Arlington National Cemetery loses track of what soldiers are buried where, Dover AFB’s mortuary is caught throwing body parts in a landfill, veterans needing medical assistance stuck in a scandalous backlog of neglect. It’s not as if the nation’s soldiers — dead and alive — needed another reminder of the disconnect between the public posturing of support for those who served and the occasional incompetence that betrays it.

But the ProPublica/NPR investigation into the agency in charge of making sure no soldiers are left behind appears at first blush to be one.

At the Manila American Cemetery and Memorial, this headstone marks grave A-12-195 where Eakin believes Bud is buried. It is the same headstone for thousands of unknown service members. (Courtesy of John Eakin)The Joint Prisoners of War/Missing in Action Accounting Command has stuck with an outdated approach to identifying the remains of unknown soldiers, even as science has advanced into a new century, the investigation revealed, while telling the story of a soldier who died after the Bataan death march, whose family has worked to identify which mass grave he’s buried in, and who have run into the bureaucratic stone wall trying to get him home.

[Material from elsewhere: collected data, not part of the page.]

(* ===== verification/DfSound.v ===== *)
(** What a live value trace is worth ([src/dataflow_ptrace.c] composed with
    [src/dataflow.c]): the values a recorded step carries are the ones the target
    held, and an edge of the def-use graph built from an unflagged trace connects
    a write and a read of the same value, whatever the code that was stepped over
    did. *)
From S2P Require Import Prelude Bytes Grow RegSlice ValTrace LwMap DefUse DfTarget DfStep AddrChan DfWindow DfMeas DfGap.

Module DfSound.
Import RegSlice ValTrace DfTarget DfStep AddrChan DfWindow DefUse DfMeas DfGap.

(** ** Opening a step *)
(** The operand enumerator's records carry no value yet. *)
Definition operands_ok (operands : list Z → Z → Z * list at_val_rec * list at_val_rec) : Prop :=
  ∀ dec o, let '(_, rd, wr) := operands dec o in
    (length rd <= 64)%nat ∧ (length wr <= 64)%nat ∧
    Forall (λ r, is_write r = false ∧ value_valid r = false ∧ wide r = false ∧ 0 <= size r) rd ∧
    Forall (λ r, is_write r = true ∧ wide r = false ∧ 0 <= size r) wr.

(** A write as it is put into the open step. *)
Definition write_rec (regs : user_regs) (len : Z) (r : at_val_rec) : at_val_rec :=
  let r := no_value r in
  match kind r with AT_LOC_REG => r | _ => with_addr r (resolve_ea regs r len) end.

(** The writes the enumerator lists for the instruction at the stop [t]. *)
Definition listed_writes (cfg : config) (operands : list Z → Z → Z * list at_val_rec * list at_val_rec)
    (t : target) (off : Z) : list at_val_rec :=
  match decode_source cfg t off, t_regs t with
  | Some (dec, o), Some regs => let '(len, _, wr) := operands dec o in write_rec regs len <$> wr
  | _, _ => []
  end.

Definition buf_ok (c : ctx) : Prop := Z.of_nat (length (cur c)) <= cur_cap c ∧ cur_cap c * sizeof_val_rec <= SIZE_MAX.

(** The open step: its reads are measured at [t], its writes are not. *)
Definition open_rec (wb : list Z) (t : target) (r : at_val_rec) : Prop :=
  (kind r ≠ AT_LOC_REG → 0 <= size r ∧ is_u64 (addr r)) ∧
  (if is_write r then value_valid r = false ∧ wide r = false else rec_in wb r ∧ meas wb t r).
Definition open_ok (c : ctx) (t : target) : Prop :=
  caps_ok (vt c) ∧ buf_ok c ∧ Forall (open_rec (wide_of (vt c)) t) (cur c).

Lemma open_rec_grows v v' t r : grows v v' → open_rec (wide_of v) t r → open_rec (wide_of v') t r.
Proof.
  intros G [H1 H2]. split; [done|]. destruct (is_write r); [done|]. destruct H2. split; [by eapply rec_in_grows|by eapply meas_grows].
Qed.

Lemma resolve_ea_u64 regs r len : is_u64 (resolve_ea regs r len).
Proof. unfold resolve_ea. repeat case_match; apply u64_range. Qed.

Lemma recbuf_push_ok l cap r :
  Z.of_nat (length l) <= cap → cap * sizeof_val_rec <= SIZE_MAX → (length l < 1000)%nat →
  ∃ cap', recbuf_push always l cap r = (l ++ [r], cap') ∧ Z.of_nat (length (l ++ [r])) <= cap' ∧ cap' * sizeof_val_rec <= SIZE_MAX.
Proof.
  intros Hl Hc Hs. unfold recbuf_push. rewrite length_app. simpl.
  destruct (Z.eqb_spec (Z.of_nat (length l)) cap) as [E|E]; [|exists cap; split_and!; [done|lia|done]].
  pose proof (asmtest_grow_spec always cap (Z.of_nat (length l) + 1) sizeof_val_rec) as G. 
  destruct (asmtest_grow _ _ _ _) as [c|].
  - destruct G as (? & _ & ? & _); [done|lia|lia|]. exists c. split_and!; [done|lia|done].
  - destruct G as (_ & [G|(r' & _ & _ & ?)]); [done|lia|lia| |done]. unfold SIZE_MAX, sizeof_val_rec in *. lia.
Qed.

(** [c'] is [c] with [new] pushed, nothing else but the byte pool changed. *)
Record pushes (t : target) (c c' : ctx) (new : list at_val_rec) : Prop := {
  p_grows : grows (vt c) (vt c');
  p_recs : same_recs (vt c) (vt c');
  p_risk : risk c' = risk c;
  p_have : have_cur c' = have_cur c;
  p_off : cur_off c' = cur_off c;
  p_cur : cur c' = cur c ++ new;
  p_ok : open_ok c' t;
}.
Lemma pushes_nil t c : open_ok c t → pushes t c c [].
Proof. intros. split; try done. by rewrite app_nil_r. Qed.
Lemma pushes_trans t c1 c2 c3 l1 l2 : pushes t c1 c2 l1 → pushes t c2 c3 l2 → pushes t c1 c3 (l1 ++ l2).
Proof.
  intros [A1 A2 A3 A4 A5 A6 _] [B1 B2 B3 B4 B5 B6 B7]. split; [by etransitivity|by etransitivity|congruence..| |done].
  by rewrite B6, A6, app_assoc.
Qed.

Lemma push_cur_spec t c v r :
  grows (vt c) v → same_recs (vt c) v → open_ok c t → (length (cur c) < 1000)%nat → open_rec (wide_of v) t r →
  pushes t c (push_cur always (set_vt c v) r) [r].
Proof.
  intros G S (Hc & [Hl Hb] & Hr) Hs Hrec. unfold push_cur. simpl.
  destruct (recbuf_push_ok (cur c) (cur_cap c) r Hl Hb Hs) as (cap' & -> & ? & ?). split; try done.
  split; [by apply (g_caps _ _ G)|]. split; [done|]. simpl. apply Forall_app. split; [|by constructor].
  eapply Forall_impl; [exact Hr|]. intros. by eapply open_rec_grows.
Qed.

Lemma open_read_spec t regs len c r :
  target_ok t → t_regs t = Some regs → open_ok c t → (length (cur c) < 1000)%nat →
  is_write r = false ∧ value_valid r = false ∧ wide r = false ∧ 0 <= size r →
  ∃ r', pushes t c (open_read always t regs len c r) [r'].
Proof.
  intros Ht Hregs Hok Hs (Hw & Hv & Hwd & Hsz). unfold open_read. destruct Hok as (Hc & Hrest).
  set (r1 := match kind r with AT_LOC_REG => r | _ => with_addr r (resolve_ea regs r len) end).
  assert (filled (vt c) t r1 (match kind r with
                 | AT_LOC_REG => fill_reg_value (vt c) t regs r
                 | _ => fill_mem_value (vt c) t (with_addr r (resolve_ea regs r len))
                 end)) as F.
  { unfold r1. destruct (kind r) eqn:Ek; [by apply fill_reg_spec|..]; (apply fill_mem_spec; simpl; try done;
      [apply resolve_ea_u64|congruence]). }
  destruct (match kind r with AT_LOC_REG => fill_reg_value (vt c) t regs r
    | _ => fill_mem_value (vt c) t (with_addr r (resolve_ea regs r len)) end) as [v r'] eqn:E. destruct F as (G & S & L & I1 & M). simpl in *.
  exists r'. apply push_cur_spec; try done. destruct L as (Lk & Lr & La & Lw & Ls).
  assert (is_write r' = false) as Hw' by (rewrite Lw; unfold r1; by destruct (kind r)).
  split; [|by rewrite Hw']. intros Hk. rewrite Lk in Hk. rewrite Ls, La by done.
  unfold r1 in *. destruct (kind r) eqn:Ek; [congruence|..]; simpl; (split; [done|apply resolve_ea_u64]).
Qed.

Lemma open_reads_spec t regs len rd c :
  target_ok t → t_regs t = Some regs → open_ok c t → (length (cur c) + length rd < 1000)%nat →
  Forall (λ r, is_write r = false ∧ value_valid r = false ∧ wide r = false ∧ 0 <= size r) rd →
  ∃ l, pushes t c (foldl (open_read always t regs len) c rd) l ∧ length l = length rd.
Proof.
  intros Ht Hregs. revert c. induction rd as [|r rd IH]; intros c Hok Hs Hall; simpl.
  { exists []. split; [by apply pushes_nil|done]. }
  apply Forall_cons in Hall as [Hr Hall]. simpl in Hs.
  destruct (open_read_spec t regs len c r Ht Hregs Hok ltac:(lia) Hr) as (r' & P).
  destruct (IH (open_read always t regs len c r) (p_ok _ _ _ _ P)) as (l & P' & Hl); [|done|].
  { rewrite (p_cur _ _ _ _ P), length_app. simpl. lia. }
  exists ([r'] ++ l). split; [by eapply pushes_trans|]. simpl. by rewrite Hl.
Qed.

Private Arthur “Bud” H. Kelder died in November 1942. His cousin, John Eakin, has worked tirelessly to locate where he’s buried, going so far as to provide Pvt. Kelder’s DNA from an envelope he licked.

Joshua Hyman, the head of the University of Wisconsin-Madison’s DNA Sequencing Facility, described it as a “piece of cake.”

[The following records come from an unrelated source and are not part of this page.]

Definition scan_of (cs : bool) (code : list Z) (o : options) : dfb_scan :=
  region_scan cs (drop (Z.to_nat (region_off o)) code) ((λ e, (e.1 - region_off o, e.2)) <$> o_extents o).
Definition config_of (scan : dfb_scan) (code : list Z) (base : Z) (cs : bool) (o : options) : config :=
  mk_config code base (touches_vec scan && x_ok L) cs (o_no_undef_mask o).
Definition code_from (base : Z) : Z := align_down base.
Definition code_size (base : Z) (code : list Z) : Z := align_up (base +64 Z.of_nat (length code)) -64 code_from base.
Definition window_from (r : user_regs) : Z := align_down (rsp r -64 PAGE).

(** A run of the region that the gates let through, with no test hook set, on a
    machine where code and stack are apart and the engine can be set up. *)
Record replayable_run (code : list Z) (o : options) (base : Z) (cs1 cs2 : bool) (t : target) (r : user_regs)
    (rest : list (target * user_regs)) : Prop := {
  rr_plain : plain o; rr_pad : stack_hi_pad o = 0; rr_div : inject_divergence o = false; rr_max : max_insns o = 0;
  rr_force : force_singlestep o = false;
  rr_off : 0 <= region_off o < Z.of_nat (length code);
  rr_ext : extents_loop (Z.of_nat (length code)) (region_off o) (o_extents o) = true;
  rr_gate : scan_replay_ok (scan_of cs1 code o) = true;
  rr_base : 0 <= base ∧ base + Z.of_nat (length code) < 2 ^ 64;
  rr_win : PAGE <= rsp r ∧ window_from r + 12288 <= 2 ^ 64;
  rr_apart : code_from base + code_size base code <= window_from r ∨ window_from r + 12288 <= code_from base;
  rr_pages : is_Some (mem_bytes (t_mem t) (code_from base) (Z.to_nat (code_size base code)));
  rr_engine : is_Some (stand_up always (config_of (scan_of cs1 code o) code base cs2 o) base (Z.of_nat (length code)) t
                         (window_from r) 12288);
  rr_in : in_region (base + region_off o) (base + Z.of_nat (length code)) (rip r) = true;
  rr_run : passes (config_of (scan_of cs1 code o) code base cs2 o) operands L (base + region_off o)
             (base + Z.of_nat (length code)) (code_from base) (code_size base code) (window_from r) 12288
             (length (hwrec_off (scan_of cs1 code o))) t r rest;
}.

Abbreviation run := (asmtest_dataflow_blockstep_run always L operands).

Then the family ran into the bureaucrats of the U.S. military who don’t want to dig up a grave unless they’re sure it contains Pvt. Kelder. But, of course, they can’t be sure unless they use DNA as proof, which they don’t. And they can’t be sure until they open the grave, which they won’t.

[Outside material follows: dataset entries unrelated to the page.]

Lemma utf8_len_sound s n :
  Forall is_byte s → asmtrace_utf8_len s = n → n ≠ O → head_encodes s n.
Proof.
  intros Hs <-. destruct s as [|a s]; [done|]. pose proof Hs as Hs'. apply Forall_cons in Hs' as [Hba _].
  unfold is_byte in Hba. unfold asmtrace_utf8_len, head_encodes. cbn [lookup_total list_lookup_total length].
  destruct (Z.ltb_spec a 0x80). { intros _. exists a. rewrite encode1 by lia. split; [unfold scalar; lia|done]. }
  destruct (Z.ltb_spec a 0xC2); [done|]. destruct (Z.ltb_spec a 0xE0).
  { destruct s as [|b s]; [done|]. decompose_Forall. cbn. destruct (cont b) eqn:Eb; [|done]. intros _.
    apply cont_spec in Eb; [|done]. exists ((a - 0xC0) * 64 + (b - 0x80)).
    rewrite encode2 by lia. split; [unfold scalar; lia|done]. }
  destruct (Z.ltb_spec a 0xF0).
  { destruct s as [|b [|c s]]; [done..|]. decompose_Forall. cbn.
    destruct (cont b) eqn:Eb; [|done]. destruct (cont c) eqn:Ec; [|done]. apply cont_spec in Eb, Ec; try done. cbn.
    destruct (Z.eqb_spec a 0xE0), (Z.ltb_spec b 0xA0); try done; 
      destruct (Z.eqb_spec a 0xED), (Z.leb_spec 0xA0 b); try done; try lia; intros _;
      exists ((a - 0xE0) * 4096 + (b - 0x80) * 64 + (c - 0x80)); rewrite encode3 by lia;
      (split; [unfold scalar; lia|done]). }
  destruct (Z.ltb_spec a 0xF5); [|done].
  destruct s as [|b [|c [|d s]]]; [done..|]. decompose_Forall. cbn.
  destruct (cont b) eqn:Eb; [|done]. destruct (cont c) eqn:Ec; [|done]. destruct (cont d) eqn:Ed; [|done].
  apply cont_spec in Eb, Ec, Ed; try done. cbn.
  destruct (Z.eqb_spec a 0xF0), (Z.ltb_spec b 0x90); try done; 
    destruct (Z.eqb_spec a 0xF4), (Z.leb_spec 0x90 b); try done; try lia; intros _;
    exists ((a - 0xF0) * 262144 + (b - 0x80) * 4096 + (c - 0x80) * 64 + (d - 0x80)); rewrite encode4 by lia;
    (split; [unfold scalar; lia|done]).
Qed.

(** ** What the escape keeps

    The text with every byte that begins no sequence replaced by U+FFFD. *)
Inductive replaced : list Z → list Z → Prop :=
  | replaced_nil : replaced [] []
  | replaced_char cp s t : scalar cp → replaced s t → replaced (encode cp ++ s) (encode cp ++ t)
  | replaced_byte c s t :
      (¬ ∃ n, head_encodes (c :: s) n) → replaced s t → replaced (c :: s) (encode 0xFFFD ++ t).

Lemma head_encodes_app s more n : head_encodes s n → head_encodes (s ++ more) n.
Proof.
  intros (cp & H1 & H2 & H3). exists cp. split_and!; [done..|]. rewrite H3, take_app_le; [done|].
  rewrite H3, length_take in H2. lia.
Qed.

Lemma esc_app s t : esc (s ++ t) = esc s ++ esc t.
Proof. unfold esc. by rewrite fmap_app, concat_app. Qed.

Lemma esc_high s : Forall (λ c, 0x80 <= c) s → esc s = s.
Proof.
  induction 1 as [|c s Hc _ IH]; [done|]. unfold esc in *. rewrite fmap_cons. cbn [concat]. rewrite IH.
  unfold esc1. rewrite (proj2 (Z.eqb_neq c 34)), (proj2 (Z.eqb_neq c 92)), (proj2 (Z.ltb_ge c 32)) by lia. done.
Qed.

(J-PAC science director Tom) Holland approves just a handful of the disinterment requests that come across his desk. Cases go first to the head of the disinterment unit, who dismisses about 80 percent of them, Holland said. The rest go to Holland, who said he rejects another 80 percent. That means only 4 percent of cases considered for disinterment move forward.

Holland said he is “handcuffed” by a 1999 Pentagon policy that requires a “high probability of identification” before exhumation.

There is disagreement within the military about whether the policy is still in effect. Officials at DPMO, which frequently squabbles with J-PAC, say it isn’t.

“It’s J-PAC’s choice,” said Navy Capt. Doug Carpenter, chief of accounting policy for DPMO. “How they choose to hold themselves accountable for disinterment is up to J-PAC, and they do a fine job.”

Regardless, Holland has the power to define the exact standard for disinterment. He has imposed strict parameters for how many people a set of remains could possibly be before moving forward to dig them up: typically, no more than five. He will not lower the threshold even in instances where comparison DNA could be used to identify disinterred remains.

Pvt. Kelder’s family is suing the government, which is working tirelessly… to get it dismissed.

The comments area of the joint investigation sound different themes. On the ProPublica site, commenters are dismissing the piece as flawed because it focuses only on one family. On the NPR site, the discussion is about why the nation is “wasting” a million dollars per identification.